Here is direct evidence from the 1860's, from some reportage by Charles Dickens, that Scotch ale tasted smoky (and sweet) (see pg. 295):

"Above all things, avoid the before-mentioned ale, whether it be called Philadelphian or Scotch. Under the first name it is sour; under the second disagreeably sweet and smoky".

Kristen England said...

Roasted barley is in very few logs I've ever seen. I can't actually think of one of them in the 1800's that contains it.

Funny you should mention peat. I have never ever seen it in any log nor anywhere else. Not specific peat malt and I would guess that it was only really used pre-1800.

What I did find when I was in Scotland last that a very small handful of breweries that are near peatbogs use their water. Just like some Scotches, these beers end up with peat from the actual water that is used rather than any peat malt being added.

Caol Isla 8yr 'unpeated' is a wonderful cask strength whiskey that shows how much peat in water can do. Here is an except from the Royal Mile Beer Menu.

The Influences of Location
'The water used in the production of Single Malts is usually not treated. Water that rises from granite has its own softness. If it rises up through or flows over peat it will pick up the characteristics of the peat. The age of the peat deposits, and their degree of grass-root or heather character, will have its own influence on flavor.'

Ron Pattinson said...

Gary, it remains to be seen how different the "original" Scotch Ale was from English Ales of similar strength. I'll hold judgement until I have more facts.

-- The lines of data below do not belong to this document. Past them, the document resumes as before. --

Lemma decodeKey_suffix s :
  _MAPDATAPREFIX_unit ∈ s →
  ∃ pre, s = pre ++ _MAPDATAPREFIX_unit :: decodeKey s.
Proof.
  rewrite decodeKey_spec_last_segment.
  induction s as [|c s IH]; [by intros ?%not_elem_of_nil|].
  intros Hin. simpl. case_bool_decide as Hs.
  - destruct (IH Hs) as [pre E]. exists (c :: pre). simpl. by rewrite <-E.
  - apply elem_of_cons in Hin as [<-|?]; [|done].
    rewrite N.eqb_refl. by exists [].
Qed.
(** ** Lemmas on objects *)

Section objects.
Implicit Types (o : obj) (name : jsstring) (v : value).

Lemma obj_lookup_None o name : obj_lookup o name = None ↔ name ∉ o.*1.
Proof.
  induction o as [|[n' v'] o IH]; csimpl.
  - split; [intros _; apply not_elem_of_nil | done].
  - unfold str_eqb. case_bool_decide as E.
    + subst. split; [done|]. intros []. by left.
    + rewrite IH, not_elem_of_cons.
      split; [intros H; split; [congruence|done] | by intros [_ ?]].
Qed.

Lemma obj_lookup_Some_elem o name v :
  obj_lookup o name = Some v → (name, v) ∈ o.
Proof.
  induction o as [|[n' v'] o IH]; csimpl; [done|].
  unfold str_eqb. case_bool_decide as E.
  - intros [= ->]. subst. by left.
  - intros H. right. by apply IH.
Qed.

Lemma obj_lookup_elem o name v :
  NoDup o.*1 → (name, v) ∈ o → obj_lookup o name = Some v.
Proof.
  induction o as [|[n' v'] o IH]; csimpl; [by intros _ ?%not_elem_of_nil|].
  intros [Hn Hd]%NoDup_cons [[= -> ->]|Hin]%elem_of_cons.
  - unfold str_eqb. by rewrite bool_decide_eq_true_2.
  - unfold str_eqb. case_bool_decide as E; [|by apply IH].
    subst. destruct Hn. apply list_elem_of_fmap. by exists (name, v).
Qed.

Lemma obj_lookup_set_eq o name v : obj_lookup (obj_set o name v) name = Some v.
Proof.
  induction o as [|[n' v'] o IH]; csimpl; unfold str_eqb.
  - by rewrite bool_decide_eq_true_2.
  - case_bool_decide as E; csimpl; unfold str_eqb.
    + by rewrite bool_decide_eq_true_2.
    + by rewrite bool_decide_eq_false_2.
Qed.

Lemma obj_lookup_set_ne o name name' v :
  name ≠ name' → obj_lookup (obj_set o name v) name' = obj_lookup o name'.
Proof.
  intros Hne. induction o as [|[n' v'] o IH]; csimpl; unfold str_eqb.
  - by rewrite bool_decide_eq_false_2.
  - case_bool_decide as E; csimpl; unfold str_eqb.
    + subst. by rewrite !bool_decide_eq_false_2.
    + by rewrite IH.
Qed.

Lemma obj_set_same o name v : obj_lookup o name = Some v → obj_set o name v = o.
Proof.
  induction o as [|[n' v'] o IH]; csimpl; [done|]. unfold str_eqb.
  case_bool_decide as E; [by intros [= ->]|].
  intros H. by rewrite IH.
Qed.

Lemma obj_set_names o name v :
  (obj_set o name v).*1 =
  match obj_lookup o name with
  | Some _ => o.*1
  | None => o.*1 ++ [name]
  end.
Proof.
  induction o as [|[n' v'] o IH]; csimpl; [done|]. unfold str_eqb.
  case_bool_decide as E; [done|]. rewrite fmap_cons, IH.
  by destruct (obj_lookup o name).
Qed.

Lemma obj_set_NoDup o name v : NoDup o.*1 → NoDup (obj_set o name v).*1.
Proof.
  intros Hd. rewrite obj_set_names.
  destruct (obj_lookup o name) eqn:E; [done|].
  apply NoDup_app. split_and!; [done| |apply NoDup_singleton].
  intros x Hx ->%list_elem_of_singleton. by apply obj_lookup_None in E.
Qed.

Lemma obj_delete_absent o name : obj_lookup o name = None → obj_delete o name = o.
Proof.
  induction o as [|[n' v'] o IH]; csimpl; [done|]. unfold str_eqb.
  case_bool_decide as E; [done|]. intros H. by rewrite IH.
Qed.

Lemma obj_delete_names_subseteq o name : (obj_delete o name).*1 ⊆ o.*1.
Proof.
  induction o as [|[n' v'] o IH]; csimpl; [done|]. unfold str_eqb.
  case_bool_decide as E; csimpl.
  - by apply list_subseteq_cons.
  - intros x [->|Hx]%elem_of_cons; [by left|]. right. by apply IH.
Qed.

Lemma obj_delete_NoDup o name : NoDup o.*1 → NoDup (obj_delete o name).*1.
Proof.
  induction o as [|[n' v'] o IH]; csimpl; [done|]. unfold str_eqb.
  intros [Hn Hd]%NoDup_cons. case_bool_decide as E; [done|]. csimpl.
  apply NoDup_cons. split; [|by apply IH].
  intros Hin. apply Hn. by apply (obj_delete_names_subseteq o name).
Qed.

Lemma obj_lookup_delete_eq o name :
  NoDup o.*1 → obj_lookup (obj_delete o name) name = None.
Proof.
  induction o as [|[n' v'] o IH]; csimpl; [done|]. unfold str_eqb.
  intros [Hn Hd]%NoDup_cons. case_bool_decide as E.
  - subst. by apply obj_lookup_None.
  - csimpl. unfold str_eqb. rewrite bool_decide_eq_false_2 by done. by apply IH.
Qed.

Lemma obj_lookup_delete_ne o name name' :
  name ≠ name' → obj_lookup (obj_delete o name) name' = obj_lookup o name'.
Proof.
  intros Hne. induction o as [|[n' v'] o IH]; csimpl; [done|]. unfold str_eqb.
  case_bool_decide as E; csimpl; unfold str_eqb.
  - subst. by rewrite bool_decide_eq_false_2.
  - by rewrite IH.
Qed.
End objects.

(** ** Lemmas on the entries of a store object *)

Section entries.
Implicit Types (o : obj) (name key : jsstring) (v : value).

Lemma user_key_encodeKey key : user_key (encodeKey key) = Some key.
Proof. done. Qed.

Lemma user_key_Some name key : user_key name = Some key ↔ name = encodeKey key.
Proof.
  destruct name as [|c s]; simpl; [done|].
  unfold encodeKey, _MAPDATAPREFIX. simpl.
  destruct (N.eqb_spec c _MAPDATAPREFIX_unit) as [->|Hne]; naive_solver.
Qed.

Lemma is_data_user_key name : is_data name = true ↔ is_Some (user_key name).
Proof.
  unfold is_data, str_eqb, _MAPDATAPREFIX.
  destruct name as [|c s]; simpl.
  - split; [done|]. by intros [? ?].
  - destruct (N.eqb_spec c _MAPDATAPREFIX_unit) as [->|Hne].
    + rewrite bool_decide_eq_true_2 by done. split; eauto.
    + rewrite bool_decide_eq_false_2 by congruence. split; [done|]. by intros [? ?].
Qed.

Lemma is_data_encodeKey key : is_data (encodeKey key) = true.
Proof. done. Qed.

Lemma user_key_length : user_key str_length = None.
Proof. done. Qed.

Lemma encodeKey_inj key1 key2 : encodeKey key1 = encodeKey key2 → key1 = key2.
Proof. unfold encodeKey. by intros ?%(inj (app _)). Qed.

Lemma encodeKey_not_length key : encodeKey key ≠ str_length.
Proof. done. Qed.

Lemma lookup_entries o key :
  obj_lookup (entries o) key = obj_lookup o (encodeKey key).
Proof.
  induction o as [|[n' v'] o IH]; [done|].
  unfold entries. csimpl. fold (entries o). unfold str_eqb.
  destruct (user_key n') as [k'|] eqn:E; csimpl.
  - apply user_key_Some in E as ->. unfold str_eqb.
    case_bool_decide as E1.
    + subst. by rewrite bool_decide_eq_true_2.
    + rewrite bool_decide_eq_false_2; [done|]. by intros ?%encodeKey_inj.
  - rewrite bool_decide_eq_false_2; [done|].
    intros ->. by rewrite user_key_encodeKey in E.
Qed.

Lemma entries_set_other o name v :
  user_key name = None → entries (obj_set o name v) = entries o.
Proof.
  intros Hn. induction o as [|[n' v'] o IH]; csimpl.
  - unfold entries. csimpl. by rewrite Hn.
  - unfold str_eqb. case_bool_decide as E.
    + subst. unfold entries. csimpl. by rewrite Hn.
    + unfold entries in *. csimpl. by rewrite IH.
Qed.

Lemma entries_set_data o key v :
  entries (obj_set o (encodeKey key) v) = obj_set (entries o) key v.
Proof.
  induction o as [|[n' v'] o IH]; [done|].
  csimpl. unfold str_eqb. case_bool_decide as E.
  - subst. unfold entries. csimpl. unfold str_eqb.
    by rewrite bool_decide_eq_true_2.
  - unfold entries in *. csimpl. rewrite IH.
    destruct (user_key n') as [k'|] eqn:E1; csimpl; [|done].
    apply user_key_Some in E1 as ->. unfold str_eqb.
    rewrite bool_decide_eq_false_2; [done|]. congruence.
Qed.

Lemma entries_delete_other o name :
  user_key name = None → entries (obj_delete o name) = entries o.
Proof.
  intros Hn. induction o as [|[n' v'] o IH]; [done|].
  csimpl. unfold str_eqb. case_bool_decide as E.
  - subst. unfold entries. csimpl. by rewrite Hn.
  - unfold entries in *. csimpl. by rewrite IH.
Qed.

Lemma entries_delete_data o key :
  entries (obj_delete o (encodeKey key)) = obj_delete (entries o) key.
Proof.
  induction o as [|[n' v'] o IH]; [done|].
  csimpl. unfold str_eqb. case_bool_decide as E.
  - subst. unfold entries. csimpl. unfold str_eqb.
    by rewrite bool_decide_eq_true_2.
  - unfold entries in *. csimpl. rewrite IH.
    destruct (user_key n') as [k'|] eqn:E1; csimpl; [|done].
    apply user_key_Some in E1 as ->. unfold str_eqb.
    rewrite bool_decide_eq_false_2; [done|]. congruence.
Qed.

Lemma entries_names o : encodeKey <$> (entries o).*1 = filter (λ n, is_data n = true) o.*1.
Proof.
  induction o as [|[n' v'] o IH]; [done|].
  unfold entries in *. csimpl. rewrite filter_cons.
  destruct (user_key n') as [k'|] eqn:E1; csimpl.
  - rewrite decide_True; [|apply is_data_user_key; by rewrite E1].
    apply user_key_Some in E1 as ->. by rewrite IH.
  - rewrite decide_False; [done|].
    rewrite is_data_user_key, E1. by intros [? ?].
Qed.

Lemma entries_NoDup o : NoDup o.*1 → NoDup (entries o).*1.
Proof.
  intros Hd. eapply (NoDup_fmap_1 encodeKey).
  rewrite entries_names. by apply NoDup_filter.
Qed.

Lemma obj_set_length o name v :
  length (obj_set o name v) =
  match obj_lookup o name with
  | Some _ => length o
  | None => S (length o)
  end.
Proof.
  induction o as [|[n' v'] o IH]; [done|].
  csimpl. unfold str_eqb. case_bool_decide as E; [done|].
  csimpl. rewrite IH. by destruct (obj_lookup o name).
Qed.

Lemma obj_delete_length o name v :
  obj_lookup o name = Some v → S (length (obj_delete o name)) = length o.
Proof.
  induction o as [|[n' v'] o IH]; [done|].
  csimpl. unfold str_eqb. case_bool_decide as E; [done|].
  intros H. csimpl. by rewrite IH.
Qed.

Lemma wf_store_length o :
  wf_store o →
  obj_lookup o str_length = Some (VNum (Z.of_nat (length (entries o)))).
Proof. by intros [_ ?]. Qed.

Lemma obj_add_length_wf o n d :
  obj_lookup o str_length = Some (VNum n) →
  obj_add_length o d = obj_set o str_length (VNum (n + d)).
Proof. intros H. unfold obj_add_length. by rewrite H. Qed.

(** [setKeyValue] on the object: the entries are updated as an ordered
    map, and the count follows. *)
Lemma obj_setKeyValue_entries o key v :
  wf_store o → entries (obj_setKeyValue o key v) = obj_set (entries o) key v.
Proof.
  intros [Hd Hl]. unfold obj_setKeyValue. rewrite entries_set_data.
  destruct (obj_lookup o (encodeKey key)); [done|].
  erewrite obj_add_length_wf by done. by rewrite entries_set_other.
Qed.

Lemma obj_setKeyValue_wf o key v : wf_store o → wf_store (obj_setKeyValue o key v).
Proof.
  intros Hwf. pose proof Hwf as [Hd Hl]. split.
  - unfold obj_setKeyValue. apply obj_set_NoDup.
    destruct (obj_lookup o (encodeKey key)); [done|].
    erewrite obj_add_length_wf by done. by apply obj_set_NoDup.
  - rewrite obj_setKeyValue_entries, obj_set_length, lookup_entries by done.
    unfold obj_setKeyValue.
    rewrite obj_lookup_set_ne by apply encodeKey_not_length.
    destruct (obj_lookup o (encodeKey key)); [done|].
    erewrite obj_add_length_wf by done. rewrite obj_lookup_set_eq.
    do 2 f_equal. lia.
Qed.

Lemma obj_removeByKey_entries o key :
  wf_store o →
  entries (obj_removeByKey o key) =
  match obj_lookup (entries o) key with
  | Some data => if not_null data then obj_delete (entries o) key else entries o
  | None => entries o
  end.
Proof.
  intros [Hd Hl]. unfold obj_removeByKey. rewrite lookup_entries.
  destruct (obj_lookup o (encodeKey key)) as [data|]; [|done].
  destruct (not_null data); [|done].
  erewrite obj_add_length_wf.
  - by rewrite entries_set_other, entries_delete_data.
  - rewrite obj_lookup_delete_ne by apply encodeKey_not_length. done.
Qed.

Lemma obj_removeByKey_wf o key : wf_store o → wf_store (obj_removeByKey o key).
Proof.
  intros Hwf. pose proof Hwf as [Hd Hl]. split.
  - unfold obj_removeByKey.
    destruct (obj_lookup o (encodeKey key)) as [data|]; [|done].
    destruct (not_null data); [|done].
    erewrite obj_add_length_wf;
      [|by rewrite obj_lookup_delete_ne by apply encodeKey_not_length].
    by apply obj_set_NoDup, obj_delete_NoDup.
  - rewrite obj_removeByKey_entries by done. unfold obj_removeByKey.
    rewrite lookup_entries.
    destruct (obj_lookup o (encodeKey key)) as [data|] eqn:E; [|done].
    destruct (not_null data); [|done].
    erewrite obj_add_length_wf;
      [|by rewrite obj_lookup_delete_ne by apply encodeKey_not_length].
    rewrite obj_lookup_set_eq. do 2 f_equal.
    rewrite <-lookup_entries in E. apply obj_delete_length in E. lia.
Qed.
End entries.

(** ** Running the methods *)

Section runs.
Implicit Types (h : heap) (o : obj) (this : loc) (name key : jsstring)
  (v : value).

Lemma bind_run {A B} (m : M A) (f : A → M B) h a h' :
  m h = Some (a, h') → bind m f h = f a h'.
Proof. intros H. unfold bind. by rewrite H. Qed.

Lemma bind_unfold {A B} (m : M A) (f : A → M B) h :
  bind m f h = match m h with
               | Some (a, h') => f a h'
               | None => None
               end.
Proof. done. Qed.

Lemma bind_inv {A B} (m : M A) (f : A → M B) h b h'' :
  bind m f h = Some (b, h'') → ∃ a h', m h = Some (a, h') ∧ f a h' = Some (b, h'').
Proof. unfold bind. destruct (m h) as [[a h']|]; [eauto|done]. Qed.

Recreations can give a general idea of how old beers would have tasted. They are never going to be exact clones, but should still retain the main characteristics.

Ron Pattinson said...

Adrian, roast barley was illegal before 1880 so I don't expect to find that in older logs. William Younger used no coloured malts at all, except in their Stouts. Looks to me like they did any colouring using caramel or other dark sugars.

The stuff about peat makes a couple of big assumptions:

- Firstly, that malt was made in areas where peat was used as fuel. William Younger (largest Scottish brewery, largest Scottish exporter) made their own malt in Edinburgh. It's highly unlikely they shipped in peat from the Highlands to kiln it.

- Secondly, that Scottish brewers always used Scottish malt.

Gary Gillman said...

Smoky notes are noted by the way in Scotch ale (strong export versions) into the 1970's, U.S. beer writer Jim Robertson described Younger's Edinburgh Ale in that era as tasting of "roast bacon flavor with a smoky aftertaste"... How the smoke notes may have been imparted may have varied over time but this has been a characteristic of some Scotch ale at any rate over a long period.

In fact the Caledonians-brewed St. Andrews SCottish Ale we used to get until quite recently in Ontario also has a marked smoky note (different than any English beer has today). Again, I do not know how they achieved that.